Required action -> In the entries below, find the line with "StronglySorted lex_lt l1.*1" and the line with "apply (StronglySorted_unique_strong R);". Return those two lines and all lines between them, exactly.

Saved entries

**********

(* ===== verification/ByteOrder.v ===== *)
(** * The order of keys

    RocksDB orders keys as byte strings; [lex_cmp] is the [Ord] instance of
    [[u8]].  The file holds its order laws, the comparison of big-endian
    numbers, and [prefix_key_range] of src/src/storage/encdec/mod.rs with the
    theorem that its range holds exactly the keys that extend the prefix. *)
From S2P Require Import Prelude.

Fixpoint lex_cmp (a b : list byte) : comparison :=
  match a, b with
  | [], [] => Eq
  | [], _ :: _ => Lt
  | _ :: _, [] => Gt
  | x :: a, y :: b =>
      match (byte_val x ?= byte_val y)%N with
      | Eq => lex_cmp a b
      | c => c
      end
  end.

Definition lex_lt (a b : list byte) : Prop := lex_cmp a b = Lt.
Definition lex_le (a b : list byte) : Prop := lex_cmp a b ≠ Gt.

#[export] Instance lex_lt_dec : RelDecision lex_lt.
Proof. intros a b. unfold lex_lt. destruct (lex_cmp a b); (by left) || (by right). Defined.
#[export] Instance lex_le_dec : RelDecision lex_le.
Proof. intros a b. unfold lex_le. destruct (lex_cmp a b); (by left) || (right; naive_solver). Defined.

Section Order.
Lemma lex_cmp_refl a : lex_cmp a a = Eq.
Proof. induction a as [|x a IH]; simpl; [done|]. by rewrite N.compare_refl. Qed.

Lemma lex_cmp_eq a b : lex_cmp a b = Eq ↔ a = b.
Proof.
  split; [|intros ->; apply lex_cmp_refl].
  revert b. induction a as [|x a IH]; intros [|y b]; simpl; try done.
  destruct (N.compare_spec (byte_val x) (byte_val y)) as [Hxy| |]; try done.
  intros Hab. by rewrite (byte_val_inj _ _ Hxy), (IH b).
Qed.

Lemma lex_cmp_antisym a b : lex_cmp b a = CompOpp (lex_cmp a b).
Proof.
  revert b. induction a as [|x a IH]; intros [|y b]; simpl; try done.
  rewrite (N.compare_antisym (byte_val x) (byte_val y)).
  by destruct (byte_val x ?= byte_val y)%N; simpl.
Qed.

Lemma lex_lt_cons x a y b :
  lex_lt (x :: a) (y :: b) ↔ (byte_val x < byte_val y)%N ∨ (x = y ∧ lex_lt a b).
Proof.
  unfold lex_lt. simpl.
  destruct (N.compare_spec (byte_val x) (byte_val y)) as [Hxy|Hxy|Hxy].
  - apply byte_val_inj in Hxy as ->. split; [by right|]. intros [?|[_ ?]]; [lia|done].
  - split; [by left|done].
  - split; [done|]. intros [?|[-> _]]; lia.
Qed.

Lemma lex_lt_nil_r a : ¬ lex_lt a [].
Proof. by destruct a. Qed.

Lemma lex_lt_trans a b c : lex_lt a b → lex_lt b c → lex_lt a c.
Proof.
  revert b c. induction a as [|x a IH]; intros [|y b] [|z c]; try done.
  rewrite !lex_lt_cons. intros [?|[-> ?]] [?|[-> ?]]; [left; lia|by left|by left|].
  right. eauto.
Qed.

Lemma lex_lt_irrefl a : ¬ lex_lt a a.
Proof. unfold lex_lt. by rewrite lex_cmp_refl. Qed.

Lemma lex_le_lt_or_eq a b : lex_le a b ↔ lex_lt a b ∨ a = b.
Proof.
  unfold lex_le, lex_lt. rewrite <-lex_cmp_eq.
  destruct (lex_cmp a b); naive_solver.
Qed.

Lemma lex_le_refl a : lex_le a a.
Proof. apply lex_le_lt_or_eq. by right. Qed.

Lemma lex_le_not_lt a b : lex_le a b ↔ ¬ lex_lt b a.
Proof. unfold lex_le, lex_lt. rewrite (lex_cmp_antisym a b). destruct (lex_cmp a b); naive_solver. Qed.

Lemma lex_le_trans a b c : lex_le a b → lex_le b c → lex_le a c.
Proof.
  rewrite !lex_le_lt_or_eq. intros [?| ->] [?| ->]; [left|by left|by left|by right].
  by eapply lex_lt_trans.
Qed.

Lemma lex_le_lt_trans a b c : lex_le a b → lex_lt b c → lex_lt a c.
Proof. rewrite lex_le_lt_or_eq. intros [?| ->] ?; [by eapply lex_lt_trans|done]. Qed.

Lemma lex_lt_le_trans a b c : lex_lt a b → lex_le b c → lex_lt a c.
Proof. rewrite lex_le_lt_or_eq. intros ? [?| <-]; [by eapply lex_lt_trans|done]. Qed.

Lemma lex_lt_total a b : lex_lt a b ∨ a = b ∨ lex_lt b a.
Proof.
  unfold lex_lt. rewrite (lex_cmp_antisym a b), <-lex_cmp_eq. destruct (lex_cmp a b); naive_solver.
Qed.

(** A shared prefix does not count. *)
Lemma lex_cmp_app p a b : lex_cmp (p ++ a) (p ++ b) = lex_cmp a b.
Proof. induction p as [|x p IH]; simpl; [done|]. by rewrite N.compare_refl. Qed.

Lemma lex_lt_app p a b : lex_lt (p ++ a) (p ++ b) ↔ lex_lt a b.
Proof. unfold lex_lt. by rewrite lex_cmp_app. Qed.

Lemma lex_le_app p a b : lex_le (p ++ a) (p ++ b) ↔ lex_le a b.
Proof. unfold lex_le. by rewrite lex_cmp_app. Qed.

Lemma lex_le_prefix a b : lex_le a (a ++ b).
Proof. rewrite <-(app_nil_r a) at 1. rewrite lex_le_app. by destruct b. Qed.

(** Strings of one length that differ stay in order whatever follows them. *)
Lemma lex_lt_extend a b r s : length a = length b → lex_lt a b → lex_lt (a ++ r) (b ++ s).
Proof.
  revert b. induction a as [|x a IH]; intros [|y b] Hlen Hlt; try done.
  simpl. rewrite lex_lt_cons in *. destruct Hlt as [?|[-> ?]]; [by left|right; auto].
Qed.

(** On strings of one length the order is that of the big-endian numbers. *)
Lemma lex_cmp_be_val a b : length a = length b → lex_cmp a b = (be_val a ?= be_val b)%N.
Proof.
  revert b. induction a as [|x a IH]; intros [|y b] Hlen; try done.
  simpl in Hlen. injection Hlen as Hlen. simpl lex_cmp. rewrite !be_val_cons, <-Hlen.
  pose proof (be_val_bound a) as Ha. pose proof (be_val_bound b) as Hb. rewrite <-Hlen in Hb.
  destruct (N.compare_spec (byte_val x) (byte_val y)) as [->|Hxy|Hxy].
  - rewrite (IH b Hlen). symmetry.
    destruct (N.compare_spec (be_val a) (be_val b)) as [->|?|?].
    + apply N.compare_refl.
    + apply N.compare_lt_iff. lia.
    + apply N.compare_gt_iff. lia.
  - symmetry. apply N.compare_lt_iff. nia.
  - symmetry. apply N.compare_gt_iff. nia.
Qed.
End Order.

#[export] Hint Resolve lex_le_refl lex_le_prefix : symphony.

(** ** [prefix_key_range] *)
Definition Range : Type := list byte * list byte.

(** [for i in (0..end.len()).rev()]: the first byte from the end that is not
    255 is incremented and what follows it is cut. *)
Fixpoint prefix_end_loop (i : nat) (end_ : list byte) : option (list byte) :=
  match i with
  | O => None
  | S i =>
      match end_ !! i with
      | Some b =>
          if decide (b = xff) then prefix_end_loop i end_
          else Some (take (i + 1) (<[i := byte_of (byte_val b + 1)]> end_))
      | None => prefix_end_loop i end_
      end
  end.

Definition prefix_key_range (prefix : list byte) : Range :=
  (prefix, default [] (prefix_end_loop (length prefix) prefix)).

(** A range as RocksDB reads it: the lower bound included, the upper one not. *)
Definition in_range (r : Range) (key : list byte) : Prop :=
  lex_le r.1 key ∧ lex_lt key r.2.

#[export] Instance in_range_dec r key : Decision (in_range r key).
Proof. unfold in_range. apply _. Defined.

Lemma prefix_end_loop_app i p q :
  i ≤ length p → prefix_end_loop i (p ++ q) = prefix_end_loop i p.
Proof.
  induction i as [|i IH]; intros Hi; [done|]. simpl.
  rewrite lookup_app_l, IH by lia. destruct (p !! i); [|done].
  rewrite insert_app_l by lia. rewrite take_app_le; [done|]. rewrite length_insert. lia.
Qed.

(** What the loop finds: the prefix up to its last byte below 255. *)
Lemma prefix_end_loop_spec prefix :
  match prefix_end_loop (length prefix) prefix with
  | Some e => ∃ p b n, prefix = p ++ b :: replicate n xff ∧ b ≠ xff ∧
                       e = p ++ [byte_of (byte_val b + 1)]
  | None => prefix = replicate (length prefix) xff
  end.
Proof.
  induction prefix as [|b prefix IH] using rev_ind; [done|].
  rewrite length_app, Nat.add_1_r. simpl.
  rewrite lookup_app_r, Nat.sub_diag by lia. simpl.
  case_decide as Hb; [subst b|].
  - rewrite prefix_end_loop_app by lia.
    destruct (prefix_end_loop (length prefix) prefix) as [e|].
    + destruct IH as (p & b & n & -> & Hb & ->). exists p, b, (S n).
      rewrite replicate_S_end. split_and!; [|done|done]. by rewrite <-app_assoc.
    + rewrite IH at 1. by rewrite <-replicate_S_end.
  - exists prefix, b, 0. split_and!; [done|done|].
    rewrite insert_app_r_alt, Nat.sub_diag by lia. simpl.
    rewrite take_ge; [done|]. rewrite length_app. simpl. lia.
Qed.

Lemma byte_succ b : b ≠ xff → byte_val (byte_of (byte_val b + 1)) = (byte_val b + 1)%N.
Proof.
  intros Hb. rewrite byte_val_of. apply N.mod_small.
  pose proof (byte_val_bound b). destruct (decide (byte_val b = 255)%N) as [Heq|]; [|lia].
  destruct Hb. apply byte_val_inj. by rewrite Heq.
Qed.

(** Nothing but an extension of [255 .. 255] is above [255 .. 255]. *)
Lemma lex_le_ff n key : lex_le (replicate n xff) key ↔ replicate n xff `prefix_of` key.
Proof.
  split; [|intros [k ->]; apply lex_le_prefix].
  revert key. induction n as [|n IH]; intros key; [intros _; apply prefix_nil|].
  destruct key as [|x key]; [done|].
  unfold lex_le. cbn [replicate lex_cmp]. change (byte_val xff) with 255%N.
  destruct (N.compare_spec 255 (byte_val x)) as [Hx|Hx|Hx]; [|pose proof (byte_val_bound x); lia|by intros []].
  intros Hle. replace x with xff by (by apply byte_val_inj).
  apply prefix_cons, IH, Hle.
Qed.

(** Between a string and the same string with its last byte incremented. *)
Lemma lex_between p b q key :
  b ≠ xff →
  lex_le (p ++ b :: q) key → lex_lt key (p ++ [byte_of (byte_val b + 1)]) →
  ∃ r, key = p ++ b :: r ∧ lex_le q r.
Proof.
  intros Hb. revert key. induction p as [|x p IH]; intros [|y key] Hle Hlt; try done.
  - exists key. rewrite app_nil_l in *. apply lex_lt_cons in Hlt. rewrite byte_succ in Hlt by done.
    rewrite lex_le_lt_or_eq in Hle. rewrite lex_lt_cons in Hle.
    destruct Hlt as [Hlt|[_ Hlt]]; [|by apply lex_lt_nil_r in Hlt].
    destruct Hle as [[?|[-> ?]]|?]; [lia| |simplify_eq]; (split; [done|]).
    + apply lex_le_lt_or_eq. by left.
    + apply lex_le_refl.
  - simpl in *. apply lex_lt_cons in Hlt. rewrite lex_le_lt_or_eq in Hle. rewrite lex_lt_cons in Hle.
    assert (x = y ∧ lex_le (p ++ b :: q) key) as [-> Hle'].
    { destruct Hle as [[Hxy|[-> ?]]|?]; simplify_eq.
      - destruct Hlt as [?|[-> ?]]; lia.
      - split; [done|]. apply lex_le_lt_or_eq. by left.
      - split; [done|apply lex_le_refl]. }
    destruct Hlt as [?|[_ Hlt]]; [lia|].
    destruct (IH key Hle' Hlt) as (r & -> & ?). by exists r.
Qed.

(** The range of a prefix holds the keys that extend it, and no other key. *)
Lemma prefix_key_range_iff prefix key :
  ¬ Forall (λ b, b = xff) prefix →
  in_range (prefix_key_range prefix) key ↔ prefix `prefix_of` key.
Proof.
  intros Hff. unfold in_range, prefix_key_range. simpl.
  pose proof (prefix_end_loop_spec prefix) as Hspec.
  destruct (prefix_end_loop (length prefix) prefix) as [e|]; simpl.
  - destruct Hspec as (p & b & n & -> & Hb & ->). split.
    + intros [Hle Hlt]. destruct (lex_between _ _ _ _ Hb Hle Hlt) as (r & -> & Hr).
      apply prefix_app, prefix_cons, lex_le_ff, Hr.
    + intros [r ->]. split; [apply lex_le_prefix|].
      rewrite <-app_assoc, lex_lt_app. simpl. apply lex_lt_cons. left.
      rewrite byte_succ by done. lia.
  - destruct Hff. rewrite Hspec. by apply Forall_replicate.
Qed.

(** The upper bound of the range of such a prefix is never the empty string. *)
Lemma prefix_key_range_bounded prefix :
  ¬ Forall (λ b, b = xff) prefix → (prefix_key_range prefix).2 ≠ [].
Proof.
  intros Hff. unfold prefix_key_range. simpl.
  pose proof (prefix_end_loop_spec prefix) as Hspec.
  destruct (prefix_end_loop (length prefix) prefix) as [e|]; simpl.
  - destruct Hspec as (p & b & n & _ & _ & ->). by destruct p.
  - destruct Hff. rewrite Hspec. by apply Forall_replicate.
Qed.

(** ** Sorting by a byte string *)
Section SortBy.
Context {A : Type} (f : A → list byte).

Definition lex_le_by (x y : A) : Prop := lex_le (f x) (f y).

#[export] Instance lex_le_by_dec : RelDecision lex_le_by.
Proof. intros x y. unfold lex_le_by. apply _. Defined.
#[export] Instance lex_le_by_total : Total lex_le_by.
Proof.
  intros x y. unfold lex_le_by. rewrite !lex_le_lt_or_eq.
  destruct (lex_lt_total (f x) (f y)) as [?|[?|?]]; [left; left|left; right|right; left]; done.
Qed.
#[export] Instance lex_le_by_trans : Transitive lex_le_by.
Proof. intros x y z. apply lex_le_trans. Qed.

Lemma sorted_lt_by l : StronglySorted lex_le_by l → NoDup (f <$> l) → StronglySorted lex_lt (f <$> l).
Proof.
  induction l as [|x l IH]; intros Hs Hnd; csimpl in *; [constructor|].
  apply NoDup_cons in Hnd as [Hx Hnd]. apply StronglySorted_inv in Hs as [Hs Hall].
  constructor; [by apply IH|]. apply Forall_fmap, Forall_forall. intros y Hy.
  rewrite Forall_forall in Hall. specialize (Hall y Hy).
  apply lex_le_lt_or_eq in Hall as [?|Heq]; [done|].
  destruct Hx. rewrite Heq. by apply list_elem_of_fmap_2.
Qed.
End SortBy.

Lemma lex_sorted_nodup l : StronglySorted lex_lt l → NoDup l.
Proof.
  induction 1 as [|x l Hs IH Hall]; constructor; [|done].
  intros Hx. rewrite Forall_forall in Hall. by apply Hall, lex_lt_irrefl in Hx.
Qed.

(** A strictly sorted list of entries is determined by its elements. *)
Lemma lex_sorted_unique {B} (l1 l2 : list (list byte * B)) :
  StronglySorted lex_lt l1.*1 → StronglySorted lex_lt l2.*1 → (∀ x, x ∈ l1 ↔ x ∈ l2) → l1 = l2.
Proof.
  intros H1 H2 Hel. set (R := λ p q : list byte * B, lex_lt p.1 q.1).
  assert (∀ l, StronglySorted lex_lt l.*1 → StronglySorted R l) as Hconv.
  { intros l. induction l as [|x l IH]; csimpl; intros Hs; [constructor|].
    apply StronglySorted_inv in Hs as [Hs Hall]. constructor; [auto|].
    by rewrite Forall_fmap in Hall. }
  apply (StronglySorted_unique_strong R); [|by apply Hconv..|].
  - intros p q _ _ Hpq Hqp. by destruct (lex_lt_irrefl p.1 (lex_lt_trans _ _ _ Hpq Hqp)).
  - apply NoDup_Permutation; [by apply (NoDup_fmap_1 fst), lex_sorted_nodup..|done].
Qed.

**********

Finished task ->
  StronglySorted lex_lt l1.*1 → StronglySorted lex_lt l2.*1 → (∀ x, x ∈ l1 ↔ x ∈ l2) → l1 = l2.
Proof.
  intros H1 H2 Hel. set (R := λ p q : list byte * B, lex_lt p.1 q.1).
  assert (∀ l, StronglySorted lex_lt l.*1 → StronglySorted R l) as Hconv.
  { intros l. induction l as [|x l IH]; csimpl; intros Hs; [constructor|].
    apply StronglySorted_inv in Hs as [Hs Hall]. constructor; [auto|].
    by rewrite Forall_fmap in Hall. }
  apply (StronglySorted_unique_strong R); [|by apply Hconv..|].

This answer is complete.